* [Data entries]
####

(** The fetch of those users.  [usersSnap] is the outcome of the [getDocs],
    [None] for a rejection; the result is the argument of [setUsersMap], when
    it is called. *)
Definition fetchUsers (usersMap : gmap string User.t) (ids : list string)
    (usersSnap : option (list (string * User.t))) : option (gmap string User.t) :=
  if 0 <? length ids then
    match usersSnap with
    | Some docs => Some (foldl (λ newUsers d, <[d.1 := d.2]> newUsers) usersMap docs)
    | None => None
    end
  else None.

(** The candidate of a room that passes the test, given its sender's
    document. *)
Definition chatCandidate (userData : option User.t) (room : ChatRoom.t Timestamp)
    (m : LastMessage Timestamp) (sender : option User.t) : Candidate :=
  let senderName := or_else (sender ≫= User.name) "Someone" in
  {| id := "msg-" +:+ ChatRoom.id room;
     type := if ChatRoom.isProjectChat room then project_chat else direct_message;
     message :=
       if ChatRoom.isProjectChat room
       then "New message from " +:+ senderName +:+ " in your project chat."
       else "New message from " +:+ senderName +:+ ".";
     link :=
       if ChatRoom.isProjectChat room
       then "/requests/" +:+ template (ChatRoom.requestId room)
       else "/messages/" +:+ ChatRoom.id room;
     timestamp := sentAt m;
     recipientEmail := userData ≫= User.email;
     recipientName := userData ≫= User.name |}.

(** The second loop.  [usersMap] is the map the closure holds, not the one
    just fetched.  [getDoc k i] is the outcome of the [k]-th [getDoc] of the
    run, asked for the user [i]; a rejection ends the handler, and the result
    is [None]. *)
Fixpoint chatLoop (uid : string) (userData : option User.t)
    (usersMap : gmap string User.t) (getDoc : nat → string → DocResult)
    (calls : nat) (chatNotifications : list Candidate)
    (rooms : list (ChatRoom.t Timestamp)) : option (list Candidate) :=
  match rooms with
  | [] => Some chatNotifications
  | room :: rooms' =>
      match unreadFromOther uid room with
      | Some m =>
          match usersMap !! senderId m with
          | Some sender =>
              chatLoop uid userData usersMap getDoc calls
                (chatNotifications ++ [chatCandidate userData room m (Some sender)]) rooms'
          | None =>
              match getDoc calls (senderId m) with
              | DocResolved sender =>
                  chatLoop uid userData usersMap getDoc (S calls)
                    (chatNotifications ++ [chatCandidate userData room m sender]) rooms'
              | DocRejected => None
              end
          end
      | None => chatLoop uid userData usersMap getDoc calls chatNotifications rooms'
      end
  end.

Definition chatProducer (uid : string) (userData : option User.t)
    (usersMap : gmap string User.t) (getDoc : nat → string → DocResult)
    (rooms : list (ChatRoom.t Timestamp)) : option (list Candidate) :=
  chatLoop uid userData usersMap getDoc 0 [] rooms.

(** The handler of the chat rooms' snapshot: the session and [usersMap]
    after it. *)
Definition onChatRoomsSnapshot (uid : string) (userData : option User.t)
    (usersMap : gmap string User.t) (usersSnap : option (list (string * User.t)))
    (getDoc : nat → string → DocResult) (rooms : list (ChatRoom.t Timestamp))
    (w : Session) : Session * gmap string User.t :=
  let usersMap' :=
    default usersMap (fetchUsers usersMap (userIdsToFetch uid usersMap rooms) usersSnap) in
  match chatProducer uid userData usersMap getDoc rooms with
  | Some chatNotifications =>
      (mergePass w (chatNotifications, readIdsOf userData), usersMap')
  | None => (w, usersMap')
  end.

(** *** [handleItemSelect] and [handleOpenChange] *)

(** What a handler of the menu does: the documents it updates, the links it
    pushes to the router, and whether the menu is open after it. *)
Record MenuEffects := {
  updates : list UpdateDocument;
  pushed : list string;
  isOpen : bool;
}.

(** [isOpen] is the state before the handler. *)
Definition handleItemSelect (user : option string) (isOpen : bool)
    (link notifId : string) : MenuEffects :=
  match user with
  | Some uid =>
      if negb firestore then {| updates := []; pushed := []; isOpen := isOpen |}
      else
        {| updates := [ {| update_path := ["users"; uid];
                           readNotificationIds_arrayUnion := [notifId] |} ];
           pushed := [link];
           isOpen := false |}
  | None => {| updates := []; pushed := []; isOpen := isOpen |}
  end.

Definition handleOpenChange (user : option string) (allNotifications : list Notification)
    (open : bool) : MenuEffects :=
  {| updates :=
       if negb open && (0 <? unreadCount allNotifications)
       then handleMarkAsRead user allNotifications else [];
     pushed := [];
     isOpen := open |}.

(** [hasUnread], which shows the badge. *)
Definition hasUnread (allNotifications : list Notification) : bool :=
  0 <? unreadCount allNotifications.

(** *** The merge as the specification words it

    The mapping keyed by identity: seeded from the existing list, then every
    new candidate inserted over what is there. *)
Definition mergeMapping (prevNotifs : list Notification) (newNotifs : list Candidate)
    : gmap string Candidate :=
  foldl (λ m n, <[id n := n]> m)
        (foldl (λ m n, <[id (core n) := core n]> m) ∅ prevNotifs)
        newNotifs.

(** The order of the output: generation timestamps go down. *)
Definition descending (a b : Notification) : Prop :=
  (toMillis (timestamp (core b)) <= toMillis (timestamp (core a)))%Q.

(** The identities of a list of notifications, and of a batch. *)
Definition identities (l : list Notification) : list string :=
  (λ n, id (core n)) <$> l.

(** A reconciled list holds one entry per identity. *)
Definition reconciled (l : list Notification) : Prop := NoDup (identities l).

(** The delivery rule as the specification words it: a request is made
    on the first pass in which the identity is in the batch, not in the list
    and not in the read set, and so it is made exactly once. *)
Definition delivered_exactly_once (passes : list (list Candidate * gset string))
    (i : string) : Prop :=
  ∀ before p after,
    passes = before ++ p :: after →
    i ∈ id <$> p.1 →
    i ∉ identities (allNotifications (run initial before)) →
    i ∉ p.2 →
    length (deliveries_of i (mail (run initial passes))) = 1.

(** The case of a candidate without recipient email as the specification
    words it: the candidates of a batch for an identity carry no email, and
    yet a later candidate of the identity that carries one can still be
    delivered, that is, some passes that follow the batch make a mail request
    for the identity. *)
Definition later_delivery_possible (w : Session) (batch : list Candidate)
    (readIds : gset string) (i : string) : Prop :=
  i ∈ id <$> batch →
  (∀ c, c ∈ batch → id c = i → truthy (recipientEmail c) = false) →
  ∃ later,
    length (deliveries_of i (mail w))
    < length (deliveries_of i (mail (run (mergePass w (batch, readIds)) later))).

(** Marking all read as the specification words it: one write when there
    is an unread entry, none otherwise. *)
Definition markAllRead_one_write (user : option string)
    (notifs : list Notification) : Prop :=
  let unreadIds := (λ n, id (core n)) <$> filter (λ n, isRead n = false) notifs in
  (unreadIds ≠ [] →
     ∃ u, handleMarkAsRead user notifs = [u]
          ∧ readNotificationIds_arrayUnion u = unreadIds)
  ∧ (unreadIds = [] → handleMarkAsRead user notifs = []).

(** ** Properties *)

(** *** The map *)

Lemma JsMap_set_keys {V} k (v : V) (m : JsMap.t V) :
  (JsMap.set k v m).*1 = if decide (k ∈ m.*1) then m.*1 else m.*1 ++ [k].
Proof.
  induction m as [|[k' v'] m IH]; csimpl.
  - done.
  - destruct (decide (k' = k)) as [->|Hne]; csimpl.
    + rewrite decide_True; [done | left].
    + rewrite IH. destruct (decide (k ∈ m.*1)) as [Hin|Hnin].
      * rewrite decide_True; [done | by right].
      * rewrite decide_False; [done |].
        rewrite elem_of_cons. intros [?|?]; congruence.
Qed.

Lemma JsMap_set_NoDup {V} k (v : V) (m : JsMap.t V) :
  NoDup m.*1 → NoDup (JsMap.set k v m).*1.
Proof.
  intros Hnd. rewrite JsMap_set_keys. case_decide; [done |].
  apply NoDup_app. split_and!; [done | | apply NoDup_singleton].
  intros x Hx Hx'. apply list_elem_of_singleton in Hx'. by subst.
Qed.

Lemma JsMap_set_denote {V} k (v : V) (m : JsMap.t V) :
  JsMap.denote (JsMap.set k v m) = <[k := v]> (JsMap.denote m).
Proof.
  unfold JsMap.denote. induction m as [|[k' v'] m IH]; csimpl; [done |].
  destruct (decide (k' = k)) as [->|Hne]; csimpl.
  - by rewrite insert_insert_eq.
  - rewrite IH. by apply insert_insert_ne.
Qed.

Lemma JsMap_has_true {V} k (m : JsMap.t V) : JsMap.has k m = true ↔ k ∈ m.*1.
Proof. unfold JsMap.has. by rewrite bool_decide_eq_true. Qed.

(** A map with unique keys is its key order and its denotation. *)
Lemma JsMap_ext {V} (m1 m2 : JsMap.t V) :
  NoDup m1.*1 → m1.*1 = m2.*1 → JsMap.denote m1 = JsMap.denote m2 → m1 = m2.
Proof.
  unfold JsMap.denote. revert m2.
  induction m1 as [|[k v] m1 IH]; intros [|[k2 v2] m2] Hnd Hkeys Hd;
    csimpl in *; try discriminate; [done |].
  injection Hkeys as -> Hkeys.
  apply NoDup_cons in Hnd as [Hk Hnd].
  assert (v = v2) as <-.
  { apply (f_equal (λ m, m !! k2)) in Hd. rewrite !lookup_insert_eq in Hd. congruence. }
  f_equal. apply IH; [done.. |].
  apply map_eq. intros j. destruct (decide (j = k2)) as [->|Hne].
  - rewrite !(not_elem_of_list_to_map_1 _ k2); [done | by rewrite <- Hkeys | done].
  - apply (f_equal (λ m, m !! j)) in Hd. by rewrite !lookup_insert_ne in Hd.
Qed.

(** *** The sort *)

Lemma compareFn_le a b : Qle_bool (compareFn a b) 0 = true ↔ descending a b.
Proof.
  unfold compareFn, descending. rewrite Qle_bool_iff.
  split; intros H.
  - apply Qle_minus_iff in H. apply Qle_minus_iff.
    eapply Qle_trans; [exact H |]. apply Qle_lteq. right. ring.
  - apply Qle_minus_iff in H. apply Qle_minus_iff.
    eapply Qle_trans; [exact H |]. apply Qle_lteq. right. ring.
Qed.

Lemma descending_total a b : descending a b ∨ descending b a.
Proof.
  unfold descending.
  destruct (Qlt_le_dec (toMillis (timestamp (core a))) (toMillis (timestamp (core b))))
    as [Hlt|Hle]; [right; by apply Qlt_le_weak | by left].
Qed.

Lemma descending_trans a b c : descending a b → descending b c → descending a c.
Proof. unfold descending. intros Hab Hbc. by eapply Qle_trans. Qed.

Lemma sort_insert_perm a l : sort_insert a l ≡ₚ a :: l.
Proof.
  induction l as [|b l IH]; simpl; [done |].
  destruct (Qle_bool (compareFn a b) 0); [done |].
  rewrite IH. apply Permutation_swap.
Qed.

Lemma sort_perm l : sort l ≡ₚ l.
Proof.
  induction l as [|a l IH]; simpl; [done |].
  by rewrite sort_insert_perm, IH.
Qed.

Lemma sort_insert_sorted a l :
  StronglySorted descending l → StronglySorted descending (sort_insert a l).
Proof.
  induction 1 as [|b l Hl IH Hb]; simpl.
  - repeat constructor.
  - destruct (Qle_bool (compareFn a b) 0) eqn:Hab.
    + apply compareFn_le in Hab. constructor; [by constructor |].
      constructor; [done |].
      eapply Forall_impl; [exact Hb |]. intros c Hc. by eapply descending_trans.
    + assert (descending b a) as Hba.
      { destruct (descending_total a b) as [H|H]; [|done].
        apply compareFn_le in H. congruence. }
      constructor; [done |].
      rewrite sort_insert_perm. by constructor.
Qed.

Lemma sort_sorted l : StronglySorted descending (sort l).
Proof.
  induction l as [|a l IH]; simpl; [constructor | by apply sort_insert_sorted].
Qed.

####

* [Problem to solve] Look above for the line holding "(** *** [handleItemSelect]", then set down exactly that line and every line after it up to and including the line holding "then handleMarkAsRead user", with nothing else.

* [Output of the exercise]
(** *** [handleItemSelect] and [handleOpenChange] *)

(** What a handler of the menu does: the documents it updates, the links it
    pushes to the router, and whether the menu is open after it. *)
Record MenuEffects := {
  updates : list UpdateDocument;
  pushed : list string;
  isOpen : bool;
}.

(** [isOpen] is the state before the handler. *)
Definition handleItemSelect (user : option string) (isOpen : bool)
    (link notifId : string) : MenuEffects :=
  match user with
  | Some uid =>
      if negb firestore then {| updates := []; pushed := []; isOpen := isOpen |}
      else
        {| updates := [ {| update_path := ["users"; uid];
                           readNotificationIds_arrayUnion := [notifId] |} ];
           pushed := [link];
           isOpen := false |}
  | None => {| updates := []; pushed := []; isOpen := isOpen |}
  end.

Definition handleOpenChange (user : option string) (allNotifications : list Notification)
    (open : bool) : MenuEffects :=
  {| updates :=
       if negb open && (0 <? unreadCount allNotifications)
       then handleMarkAsRead user allNotifications else [];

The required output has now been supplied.